Exercise details =
Please output the entries below exactly as they are.

The records =
(** *** External artifacts *)
Definition ingest_artifact (name media_type : string) (bs : list N) : hub ArtifactMeta :=
  fresh ← on_machine new_v4;
  let id : ArtifactId := from_uuid fresh in
  let size := len bs in
  _ ← lift (ensure (size <=? u64_max)%N
              (ArtifactTooLarge id u64_max (max_artifact_bytes limits)));
  _ ← lift (ensure (size <=? max_artifact_bytes limits)%N
              (ArtifactTooLarge id size (max_artifact_bytes limits)));
  let digest := hash_bytes DOMAIN_ARTIFACT_BLOB bs in
  now ← on_machine SystemClock_now_ms;
  let meta := {| art_id := id; art_name := name; art_media_type := media_type;
                 art_digest := digest; art_size := size; art_created_at := now;
                 art_produced_by_run := None |} in
  _ ← lift (ArtifactMeta_validate meta);
  stored ← on_machine (FileSystemArtifactStore_put blob_root bs (max_artifact_bytes limits)
                         DOMAIN_ARTIFACT_BLOB);
  _ ← on_store (fun s => artifacts_put s meta);
  mret meta.

(** *** Runs *)

(** The manifest a submission is checked against. *)
Definition resolve_manifest (s : Store) (component : ComponentId)
    (admission_pin : option ComponentAdmissionPin) : Result ComponentManifest :=
  found ← match admission_pin with
          | Some pin => components_get s component (pin_component_version pin)
          | None => components_latest s component
          end;
  ok_or found (ComponentNotFound component).

(** Everything [submit_run_internal] checks before it creates the record. *)
Definition submit_run_checks (s : Store) (spec : RunSpec)
    (admission_pin : option ComponentAdmissionPin)
    : Result (ComponentManifest * ContentDigest * Capability) :=
  _ ← RunSpec_validate spec limits;
  manifest ← resolve_manifest s (spec_component spec) admission_pin;
  manifest_digest ← ComponentManifest_content_digest manifest;
  _ ← match admission_pin with
      | Some pin =>
          ensure (bool_decide (manifest_digest = pin_manifest_digest pin))
            (Validation "component {} version {} manifest digest {} does not match required {}")
      | None => Ok tt
      end;
  capability ← ok_or (ComponentManifest_capability manifest (spec_capability spec))
                 (CapabilityNotDeclared (spec_component spec)
                    (capability_name_str (spec_capability spec)));
  _ ← match admission_pin with
      | Some pin =>
          ensure (bool_decide (cap_contract_version capability = pin_capability_contract_version pin))
            (Validation "capability {} contract version {} does not match required {}")
      | None => Ok tt
      end;
  _ ← if bool_decide (capability_name_str (spec_capability spec) = SCICAPSULE_CAPABILITY)
      then validate_execution_contract manifest capability else Ok tt;
  let port_names := port_name <$> cap_inputs capability in
  let binding_names := in_name <$> spec_inputs spec in
  _ ← forM_ (fun name => ensure (bool_decide (name ∈ binding_names))
               (MissingInputBinding (capability_name_str (spec_capability spec)) name)) port_names;
  _ ← forM_ (fun name => ensure (bool_decide (name ∈ port_names))
               (Validation "input {name:?} does not match any input port of capability {}"))
        binding_names;
  _ ← forM_ (fun input =>
        found ← artifacts_get s (in_artifact input);
        ensure (is_some found) (ArtifactNotFound (in_artifact input))) (spec_inputs spec);
  _ ← match m_execution manifest with
      | Some binding => check_placeholders binding spec
      | None => Ok tt
      end;
  Ok (manifest, manifest_digest, capability).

Solved problem =
(** *** External artifacts *)
Definition ingest_artifact (name media_type : string) (bs : list N) : hub ArtifactMeta :=
  fresh ← on_machine new_v4;
  let id : ArtifactId := from_uuid fresh in
  let size := len bs in
  _ ← lift (ensure (size <=? u64_max)%N
              (ArtifactTooLarge id u64_max (max_artifact_bytes limits)));
  _ ← lift (ensure (size <=? max_artifact_bytes limits)%N
              (ArtifactTooLarge id size (max_artifact_bytes limits)));
  let digest := hash_bytes DOMAIN_ARTIFACT_BLOB bs in
  now ← on_machine SystemClock_now_ms;
  let meta := {| art_id := id; art_name := name; art_media_type := media_type;
                 art_digest := digest; art_size := size; art_created_at := now;
                 art_produced_by_run := None |} in
  _ ← lift (ArtifactMeta_validate meta);
  stored ← on_machine (FileSystemArtifactStore_put blob_root bs (max_artifact_bytes limits)
                         DOMAIN_ARTIFACT_BLOB);
  _ ← on_store (fun s => artifacts_put s meta);
  mret meta.

(** *** Runs *)

(** The manifest a submission is checked against. *)
Definition resolve_manifest (s : Store) (component : ComponentId)
    (admission_pin : option ComponentAdmissionPin) : Result ComponentManifest :=
  found ← match admission_pin with
          | Some pin => components_get s component (pin_component_version pin)
          | None => components_latest s component
          end;
  ok_or found (ComponentNotFound component).

(** Everything [submit_run_internal] checks before it creates the record. *)
Definition submit_run_checks (s : Store) (spec : RunSpec)
    (admission_pin : option ComponentAdmissionPin)
    : Result (ComponentManifest * ContentDigest * Capability) :=
  _ ← RunSpec_validate spec limits;
  manifest ← resolve_manifest s (spec_component spec) admission_pin;
  manifest_digest ← ComponentManifest_content_digest manifest;
  _ ← match admission_pin with
      | Some pin =>
          ensure (bool_decide (manifest_digest = pin_manifest_digest pin))
            (Validation "component {} version {} manifest digest {} does not match required {}")
      | None => Ok tt
      end;
  capability ← ok_or (ComponentManifest_capability manifest (spec_capability spec))
                 (CapabilityNotDeclared (spec_component spec)
                    (capability_name_str (spec_capability spec)));
  _ ← match admission_pin with
      | Some pin =>
          ensure (bool_decide (cap_contract_version capability = pin_capability_contract_version pin))
            (Validation "capability {} contract version {} does not match required {}")
      | None => Ok tt
      end;
  _ ← if bool_decide (capability_name_str (spec_capability spec) = SCICAPSULE_CAPABILITY)
      then validate_execution_contract manifest capability else Ok tt;
  let port_names := port_name <$> cap_inputs capability in
  let binding_names := in_name <$> spec_inputs spec in
  _ ← forM_ (fun name => ensure (bool_decide (name ∈ binding_names))
               (MissingInputBinding (capability_name_str (spec_capability spec)) name)) port_names;
  _ ← forM_ (fun name => ensure (bool_decide (name ∈ port_names))
               (Validation "input {name:?} does not match any input port of capability {}"))
        binding_names;
  _ ← forM_ (fun input =>
        found ← artifacts_get s (in_artifact input);
        ensure (is_some found) (ArtifactNotFound (in_artifact input))) (spec_inputs spec);
  _ ← match m_execution manifest with
      | Some binding => check_placeholders binding spec
      | None => Ok tt
      end;
  Ok (manifest, manifest_digest, capability).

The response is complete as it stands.